Though most of the participants were as focused as Shelly, there was the occasional alarmed glance in our direction. Donny without his mask was indeed a marvelous spectacle, like a gruesome alien out of Star Trek. After twenty minutes Donny got restless in his metal chair, so I suggested we go out into the lobby for a while and stretch our legs. “Can he drink pop?” I asked Shelly.
“Yeah, but watch him. He’ll spill it.”
Donny was fascinated by the 1940s modernist theme of the lobby, brass chip floor, coarse black-pebbled walls, a swooping Bauhaus ceiling with many hexagonal skylights. Along one wall was a row of black and white faces, celebrities mostly who’d stopped in at some time to pitch their wares on KLIK radio. I stopped before a photo of Eddie Cochran, whose voice breaks in “Three Stars,” his posthumously released tribute to Buddy Holly, J. P. Richardson, and Richie Valens, all of whom preceded him in death by one year. Even if his look and pose are all Elvis, Eddie was an original, “proto punk” as they called it now, killed by a negligent taxicab driver named George Martin, coincidentally the same name as the man who “discovered” and produced the Beatles. When the British invaded America four years later, all the great American rockers were dead or gone. Elvis had enlisted, and there was no one but Motown to stop them.

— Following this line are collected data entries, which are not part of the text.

(** The superuser flag of an update is the one stored, unless the superuser sets
    it; other members come from the body or the record. *)
Definition put_record (r : request) (segment : string) (old : option obj) (o : obj) : Prop :=
  document o ∧
  (assoc o "private_key" = None ∧ assoc o "chef_key" = None ∧
   (assoc o "create_key" = None ∨ assoc o "create_key" = assoc (members old) "create_key") ∧
   ∀ pw, assoc o "password" ≠ Some (VStr pw)) ∧
  (segment = "users" → ¬ superuser r → assoc o adminField = present (assoc (members old) adminField)) ∧
  ∀ k, is_Some (assoc o k) → k = "public_key" ∨ is_Some (assoc (members old) k) ∨
    ∃ m, decode_body_map (r_body r) = Some m ∧ is_Some (assoc (members m) k).

Definition put_effect (salt : result string) (r : request) (segment org name : string) (sp sp' : space) : Prop :=
  s_orgs sp' = s_orgs sp ∧ ∃ objs1, outside [keysColl segment name] (s_objs sp) objs1 ∧
  (s_objs sp' = objs1 ∨
   is_Some (seen r sp org segment name) ∧
   (segment ≠ "users" ∧ s_objs sp' = <[(org, segment, name) := "null"]> objs1 ∨
    ∃ o objs2, put_record r segment (record_of (s_objs sp) org segment name) o ∧ stashed salt org name objs1 objs2 ∧
      (s_objs sp' = objs2 ∨ s_objs sp' = <[(org, segment, name) := mustEncode (VObj o)]> objs2))).
(** Whatever happens, a load removes nothing, makes no organization, and writes
    into its organization and the collections of a chef-repo only. *)
Theorem repo_load_confined `{Unicode} `{MD5} `{GoQuote} `{FileSystem} `{BackendSpec B} {O} (org : string)
    (root : list string) (s : Store B O) :
  let sp := view s.1 in let sp' := view (Repo_Load org root s).2.1 in
  s_orgs sp' = s_orgs sp ∧
  (∀ o c k, o ≠ org ∨ ¬ import_coll c → s_objs sp' !! (o, c, k) = s_objs sp !! (o, c, k)) ∧
  (∀ i, is_Some (s_objs sp !! i) → is_Some (s_objs sp' !! i)) ∧
  (∀ i, is_Some (s_blobs sp !! i) → is_Some (s_blobs sp' !! i)).
Proof.
  destruct (Repo_Load_scripted (B := B) (O := O) org root) as (ws & res & Hw & Hs). cbn zeta. specialize (Hs (view s.1) s eq_refl).
  assert (∃ n, view (Repo_Load org root s).2.1 = applies org (take n ws) (view s.1)) as [n ->].
  { destruct (Repo_Load org root s) as [[sum|e] s']; [|done]. exists (length ws). by rewrite firstn_all; destruct Hs. }
  split; [by rewrite applies_union|]. split; [|rewrite applies_union; cbn; split; intros i Hi; rewrite lookup_union; by apply union_is_Some; right].
  intros o c k Hc. apply applies_other, Forall_take. eapply Forall_impl; [exact Hw|]. intros [coll ? ?|] Hi; [|done].
  destruct (decide (org = o)) as [->|]; [|by left]. right. intros ->. destruct Hc as [Hc|Hc]; [done|by apply Hc].
Qed.

(** ** The manifest of a loaded cookbook names the files it was loaded from *)

(** Every string member "checksum", at any depth. *)
Definition sum_ok (P : string → Prop) (m : string * value) : Prop :=
  m.1 = "checksum" → match m.2 with VStr s => P s | _ => True end.
Fixpoint all_sums (P : string → Prop) (v : value) : Prop :=
  match v with
  | VArr l => foldr (λ x Q, all_sums P x ∧ Q) True l
  | VObj ms => foldr (λ m Q, (sum_ok P m ∧ all_sums P m.2) ∧ Q) True ms
  | _ => True
  end.

Section Sums.
Context (P : string → Prop).

Lemma all_sums_arr l : all_sums P (VArr l) ↔ Forall (all_sums P) l.
Proof. induction l as [|x l IH]; [done|]. cbn. rewrite Forall_cons, <-IH. done. Qed.
Lemma all_sums_obj ms : all_sums P (VObj ms) ↔ Forall (λ m, sum_ok P m ∧ all_sums P m.2) ms.
Proof. induction ms as [|x l IH]; [done|]. cbn. rewrite Forall_cons, <-IH. done. Qed.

Donny surveyed the portraits, then leaned in to study a gauzy promo image of Otis Redding. I’d never known much about Otis Redding, the only songs of his I’d been familiar with were the overplayed “The Dock of the Bay,” The Black Crowes cover “Hard to Handle,” and the Three Dog Night version of his “Try a Little Tenderness,” but I’d picked up a number of his singles and LPs in the last few months and gained admiration. He was one of those double-coupon artists whose value rewards both the pocket and the ear. If you really wanted to “invest” in music, as well as ward off the zombies of the corporate age, both Shelly and I agreed, soul was the way to go.
“Do you know who that is, Donny?” I said, pointing to Otis Redding.
“Looks like Ernesto,” he said.
“Who’s Ernesto?”
“He runs the scrubber.”
“It’s Otis Redding. Remember that song, ‘Try a Little Tenderness’?”
“Oh, yeah.”
He didn’t remember. I wanted him to be a whiz kid, a genius — I wanted him to instantly count spilled toothpicks like Rain Man or calculate Martian orbital eccentricities or pontificate on the golden ratio, but those rocks at the bottom of the Clam had given him little back but the thread of his life.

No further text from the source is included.